(** The failures the methods report as [(False, message)], one per
    message, and the results of a call. *)
Inductive failure : Type :=
  | DuplicateMember
  | MemberNotFound
  | IntervalNotFound               (* the [except ValueError] message *)
  | UnexpectedError (e : exn).     (* the [except Exception as e] message *)

Inductive outcome : Type :=
  | Success
  | Failure (f : failure)
  | Raised (e : exn).              (* an exception that leaves the method *)

(** A store with no member, a fresh allocator and nothing written:
    [__init__] when there is no data file. *)
Definition init : t :=
  {| family_members := ∅; color_manager := ColorManager.init; saved := [] |}.

(** [save_data]: the current dictionary is written out. *)
Definition save_data (dm : t) : t :=
  {| family_members := family_members dm;
     color_manager := color_manager dm;
     saved := family_members dm :: saved dm |}.

(** [self.family_members[name]['schedules'] = l] or an in-place change of
    that list: the member keeps its colour. *)
Definition set_schedules (name : string) (m : member) (l : list (Z * Z)) (dm : t) : t :=
  {| family_members :=
       <[name := {| schedules := l; color := color m |}]> (family_members dm);
     color_manager := color_manager dm;
     saved := saved dm |}.

Definition add_member (name : string) (dm : t) : outcome * t :=
  match family_members dm !! name with
  | Some _ => (Failure DuplicateMember, dm)
  | None =>
      match ColorManager.get_next_color (color_manager dm) with
      | None => (Raised IndexError, dm)
      | Some (c, cm') =>
          (Success,
           save_data
             {| family_members :=
                  <[name := {| schedules := []; color := c |}]> (family_members dm);
                color_manager := cm';
                saved := saved dm |})
      end
  end.
(** X8: an instance without options (a nil [opts]) runs its runnable once:
    whatever the call returns, its error is sent if there is one, the
    counters are left untouched and the channel is closed. *)
Theorem nil_options_run_once (ctx : Context) (sel : nat -> selected)
  (now : nat -> Time) (fuel : nat) (i : Instance) (err : option error) :
  inst_opts i = None ->
  sel 0%nat = TimerFired ->
  call_outcome ctx now i 0 = Return err ->
  exists tr,
    runCh ctx sel now (S fuel) i = Some (tr, i, Returns) /\
    executions tr = 1%nat /\
    handed tr = [WithCancel ctx] /\
    stream tr = returned_error (Return err) /\
    closes_last tr.
Proof.
  unfold call_outcome. intros Ho Hs Hc.
  exists (([EvWait 0; EvCall 0 (withContextTimeout i ctx (now 0%nat));
            EvCancel (withContextTimeout i ctx (now 0%nat))] ++ send_if err)
          ++ [EvClose]).
  unfold runCh, runCh_from. simpl. rewrite Hs, Hc. unfold rerun.
  rewrite Ho. simpl.
  split; [reflexivity|].
  rewrite executions_app, executions_send_if.
  split; [reflexivity|].
  split; [unfold withContextTimeout; rewrite Ho; destruct err; reflexivity|].
  split; [destruct err; reflexivity|].
  apply (closes_last_intro
           ([EvWait 0; EvCall 0 (withContextTimeout i ctx (now 0%nat));
             EvCancel (withContextTimeout i ctx (now 0%nat))] ++ send_if err)).
  simpl. apply no_close_send_if.
Qed.

(** X9: without panic containment (options without [Recover(true)], or no
    options), a panic of the runnable is not turned into an error: nothing
    is sent for it, the context of the call is released, the channel is
    closed, and the panic goes on and kills the goroutine, whatever the
    recurrence and restart options. *)
Theorem uncontained_panic_propagates (ctx : Context) (sel : nat -> selected)
  (now : nat -> Time) (fuel : nat) (i : Instance) (n : nat)
  (after : Duration) (V : value) :
  options_calm (inst_opts i) = false ->
  sel n = TimerFired ->
  call_outcome ctx now i n = Panic V ->
  exists tr,
    runCh_from ctx sel now (S fuel) i n after = Some (tr, i, Panics V) /\
    executions tr = 1%nat /\
    released tr = handed tr /\
    stream tr = [] /\
    closes_last tr.
Proof.
  unfold call_outcome. intros Hcalm Hs Hc.
  exists ([EvWait after; EvCall n (withContextTimeout i ctx (now n));
           EvCancel (withContextTimeout i ctx (now n))] ++ [EvClose]).
  unfold runCh_from. simpl. rewrite Hs, Hc, Hcalm.
  split; [reflexivity|]. split; [reflexivity|]. split; [reflexivity|].
  split; [reflexivity|].
  apply (closes_last_intro
           [EvWait after; EvCall n (withContextTimeout i ctx (now n));
            EvCancel (withContextTimeout i ctx (now n))]).
  reflexivity.
Qed.

(** ** Decisions that go on *)

(** [rerun] after a success under recurrence, when no run limit stops it:
    there is no limit, or the limit is not reached yet. *)
Lemma rerun_success_continues (i : Instance) (o : options) :
  inst_opts i = Some o ->
  recur (recurring o) = true ->
  runLimit (constrained o) = 0 \/
  (0 <= runs i /\ runs i + 1 < runLimit (constrained o) < uint64_modulus) ->
  exists i',
    rerun i None = (i', Return (true, period (recurring o))) /\
    runs i' = incr64 (runs i) /\
    inst_r i' = inst_r i /\ inst_opts i' = inst_opts i /\
    (restartOnError (restartable o) = true -> failedRuns i' = 0).
Proof.
  intros Ho Hrec Hlim. unfold rerun. rewrite Ho, Hrec.
  assert (Htest : forall j, runs j = incr64 (runs i) ->
            negb (runLimit (constrained o) =? 0)
            && (runLimit (constrained o) <=? runs j) = false).
  { intros j Hj. destruct Hlim as [H0|(Hr & Hl)].
    - rewrite H0. reflexivity.
    - rewrite Hj, (incr64_small (runs i)) by lia.
      replace (runLimit (constrained o) <=? runs i + 1) with false
        by (symmetry; apply Z.leb_gt; lia).
      apply andb_false_r. }
  destruct (restartOnError (restartable o)).
  - rewrite Htest by reflexivity. eexists. split; [reflexivity|].
    simpl. auto.
  - rewrite Htest by reflexivity. eexists. split; [reflexivity|].
    simpl. repeat split; auto. discriminate.
Qed.

(** [rerun] after a failure under restart with a backoff, when no restart
    limit stops it. *)
Lemma rerun_failure_continues (i : Instance) (o : options)
  (b : Z -> Duration) (e : error) :
  inst_opts i = Some o ->
  restartOnError (restartable o) = true ->
  backoff (restartable o) = Some b ->
  restartLimit (restartable o) = 0 \/
  (0 <= failedRuns i /\
   failedRuns i + 1 < restartLimit (restartable o) < uint64_modulus) ->
  rerun i (Some e)
  = (set_failedRuns (incr64 (failedRuns i)) i,
     Return (true, b (incr64 (failedRuns i)))).
Proof.
  intros Ho Hre Hb Hlim. unfold rerun. rewrite Ho, Hre, Hb. simpl.
  replace ((restartLimit (restartable o) =? 0)
           || (incr64 (failedRuns i) <? restartLimit (restartable o)))
    with true; [reflexivity|].
  symmetry. destruct Hlim as [H0|(Hf & Hl)].
  - rewrite H0. reflexivity.
  - rewrite incr64_small by lia. apply orb_true_iff. right.
    apply Z.ltb_lt. lia.
Qed.

(** ** Runs that never end *)

Lemma loop_unlimited_recurrence (ctx : Context) (sel : nat -> selected)
  (now : nat -> Time) (f : nat -> Context -> outcome (option error))
  (o : options) :
  recur (recurring o) = true ->
  runLimit (constrained o) = 0 ->
  (forall n c, f n c = Return None) ->
  (forall n, sel n = TimerFired) ->
  forall fuel i n after,
    inst_r i = Some f -> inst_opts i = Some o ->
    loop ctx sel now fuel i n after = None.
Proof.
  intros Hrec Hlim Hf Hsel.
  induction fuel as [|fuel IH]; intros i n after Hr Ho; simpl;
    [reflexivity|].
  rewrite Hsel, Hr. simpl. rewrite Hf.
  destruct (rerun_success_continues i o Ho Hrec (or_introl Hlim))
    as (i' & Hre & _ & Hr' & Ho' & _).
  rewrite Hre. rewrite (IH i' (S n) (period (recurring o))); [reflexivity| |];
    congruence.
Qed.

# # # # #

Activity.
Make an exact copy of every record in the listing.

Reply.
(** The failures the methods report as [(False, message)], one per
    message, and the results of a call. *)
Inductive failure : Type :=
  | DuplicateMember
  | MemberNotFound
  | IntervalNotFound               (* the [except ValueError] message *)
  | UnexpectedError (e : exn).     (* the [except Exception as e] message *)

Inductive outcome : Type :=
  | Success
  | Failure (f : failure)
  | Raised (e : exn).              (* an exception that leaves the method *)

(** A store with no member, a fresh allocator and nothing written:
    [__init__] when there is no data file. *)
Definition init : t :=
  {| family_members := ∅; color_manager := ColorManager.init; saved := [] |}.

(** [save_data]: the current dictionary is written out. *)
Definition save_data (dm : t) : t :=
  {| family_members := family_members dm;
     color_manager := color_manager dm;
     saved := family_members dm :: saved dm |}.

(** [self.family_members[name]['schedules'] = l] or an in-place change of
    that list: the member keeps its colour. *)
Definition set_schedules (name : string) (m : member) (l : list (Z * Z)) (dm : t) : t :=
  {| family_members :=
       <[name := {| schedules := l; color := color m |}]> (family_members dm);
     color_manager := color_manager dm;
     saved := saved dm |}.

Definition add_member (name : string) (dm : t) : outcome * t :=
  match family_members dm !! name with
  | Some _ => (Failure DuplicateMember, dm)
  | None =>
      match ColorManager.get_next_color (color_manager dm) with
      | None => (Raised IndexError, dm)
      | Some (c, cm') =>
          (Success,
           save_data
             {| family_members :=
                  <[name := {| schedules := []; color := c |}]> (family_members dm);
                color_manager := cm';
                saved := saved dm |})
      end
  end.
(** X8: an instance without options (a nil [opts]) runs its runnable once:
    whatever the call returns, its error is sent if there is one, the
    counters are left untouched and the channel is closed. *)
Theorem nil_options_run_once (ctx : Context) (sel : nat -> selected)
  (now : nat -> Time) (fuel : nat) (i : Instance) (err : option error) :
  inst_opts i = None ->
  sel 0%nat = TimerFired ->
  call_outcome ctx now i 0 = Return err ->
  exists tr,
    runCh ctx sel now (S fuel) i = Some (tr, i, Returns) /\
    executions tr = 1%nat /\
    handed tr = [WithCancel ctx] /\
    stream tr = returned_error (Return err) /\
    closes_last tr.
Proof.
  unfold call_outcome. intros Ho Hs Hc.
  exists (([EvWait 0; EvCall 0 (withContextTimeout i ctx (now 0%nat));
            EvCancel (withContextTimeout i ctx (now 0%nat))] ++ send_if err)
          ++ [EvClose]).
  unfold runCh, runCh_from. simpl. rewrite Hs, Hc. unfold rerun.
  rewrite Ho. simpl.
  split; [reflexivity|].
  rewrite executions_app, executions_send_if.
  split; [reflexivity|].
  split; [unfold withContextTimeout; rewrite Ho; destruct err; reflexivity|].
  split; [destruct err; reflexivity|].
  apply (closes_last_intro
           ([EvWait 0; EvCall 0 (withContextTimeout i ctx (now 0%nat));
             EvCancel (withContextTimeout i ctx (now 0%nat))] ++ send_if err)).
  simpl. apply no_close_send_if.
Qed.

(** X9: without panic containment (options without [Recover(true)], or no
    options), a panic of the runnable is not turned into an error: nothing
    is sent for it, the context of the call is released, the channel is
    closed, and the panic goes on and kills the goroutine, whatever the
    recurrence and restart options. *)
Theorem uncontained_panic_propagates (ctx : Context) (sel : nat -> selected)
  (now : nat -> Time) (fuel : nat) (i : Instance) (n : nat)
  (after : Duration) (V : value) :
  options_calm (inst_opts i) = false ->
  sel n = TimerFired ->
  call_outcome ctx now i n = Panic V ->
  exists tr,
    runCh_from ctx sel now (S fuel) i n after = Some (tr, i, Panics V) /\
    executions tr = 1%nat /\
    released tr = handed tr /\
    stream tr = [] /\
    closes_last tr.
Proof.
  unfold call_outcome. intros Hcalm Hs Hc.
  exists ([EvWait after; EvCall n (withContextTimeout i ctx (now n));
           EvCancel (withContextTimeout i ctx (now n))] ++ [EvClose]).
  unfold runCh_from. simpl. rewrite Hs, Hc, Hcalm.
  split; [reflexivity|]. split; [reflexivity|]. split; [reflexivity|].
  split; [reflexivity|].
  apply (closes_last_intro
           [EvWait after; EvCall n (withContextTimeout i ctx (now n));
            EvCancel (withContextTimeout i ctx (now n))]).
  reflexivity.
Qed.

(** ** Decisions that go on *)

(** [rerun] after a success under recurrence, when no run limit stops it:
    there is no limit, or the limit is not reached yet. *)
Lemma rerun_success_continues (i : Instance) (o : options) :
  inst_opts i = Some o ->
  recur (recurring o) = true ->
  runLimit (constrained o) = 0 \/
  (0 <= runs i /\ runs i + 1 < runLimit (constrained o) < uint64_modulus) ->
  exists i',
    rerun i None = (i', Return (true, period (recurring o))) /\
    runs i' = incr64 (runs i) /\
    inst_r i' = inst_r i /\ inst_opts i' = inst_opts i /\
    (restartOnError (restartable o) = true -> failedRuns i' = 0).
Proof.
  intros Ho Hrec Hlim. unfold rerun. rewrite Ho, Hrec.
  assert (Htest : forall j, runs j = incr64 (runs i) ->
            negb (runLimit (constrained o) =? 0)
            && (runLimit (constrained o) <=? runs j) = false).
  { intros j Hj. destruct Hlim as [H0|(Hr & Hl)].
    - rewrite H0. reflexivity.
    - rewrite Hj, (incr64_small (runs i)) by lia.
      replace (runLimit (constrained o) <=? runs i + 1) with false
        by (symmetry; apply Z.leb_gt; lia).
      apply andb_false_r. }
  destruct (restartOnError (restartable o)).
  - rewrite Htest by reflexivity. eexists. split; [reflexivity|].
    simpl. auto.
  - rewrite Htest by reflexivity. eexists. split; [reflexivity|].
    simpl. repeat split; auto. discriminate.
Qed.

(** [rerun] after a failure under restart with a backoff, when no restart
    limit stops it. *)
Lemma rerun_failure_continues (i : Instance) (o : options)
  (b : Z -> Duration) (e : error) :
  inst_opts i = Some o ->
  restartOnError (restartable o) = true ->
  backoff (restartable o) = Some b ->
  restartLimit (restartable o) = 0 \/
  (0 <= failedRuns i /\
   failedRuns i + 1 < restartLimit (restartable o) < uint64_modulus) ->
  rerun i (Some e)
  = (set_failedRuns (incr64 (failedRuns i)) i,
     Return (true, b (incr64 (failedRuns i)))).
Proof.
  intros Ho Hre Hb Hlim. unfold rerun. rewrite Ho, Hre, Hb. simpl.
  replace ((restartLimit (restartable o) =? 0)
           || (incr64 (failedRuns i) <? restartLimit (restartable o)))
    with true; [reflexivity|].
  symmetry. destruct Hlim as [H0|(Hf & Hl)].
  - rewrite H0. reflexivity.
  - rewrite incr64_small by lia. apply orb_true_iff. right.
    apply Z.ltb_lt. lia.
Qed.

(** ** Runs that never end *)

Lemma loop_unlimited_recurrence (ctx : Context) (sel : nat -> selected)
  (now : nat -> Time) (f : nat -> Context -> outcome (option error))
  (o : options) :
  recur (recurring o) = true ->
  runLimit (constrained o) = 0 ->
  (forall n c, f n c = Return None) ->
  (forall n, sel n = TimerFired) ->
  forall fuel i n after,
    inst_r i = Some f -> inst_opts i = Some o ->
    loop ctx sel now fuel i n after = None.
Proof.
  intros Hrec Hlim Hf Hsel.
  induction fuel as [|fuel IH]; intros i n after Hr Ho; simpl;
    [reflexivity|].
  rewrite Hsel, Hr. simpl. rewrite Hf.
  destruct (rerun_success_continues i o Ho Hrec (or_introl Hlim))
    as (i' & Hre & _ & Hr' & Ho' & _).
  rewrite Hre. rewrite (IH i' (S n) (period (recurring o))); [reflexivity| |];
    congruence.
Qed.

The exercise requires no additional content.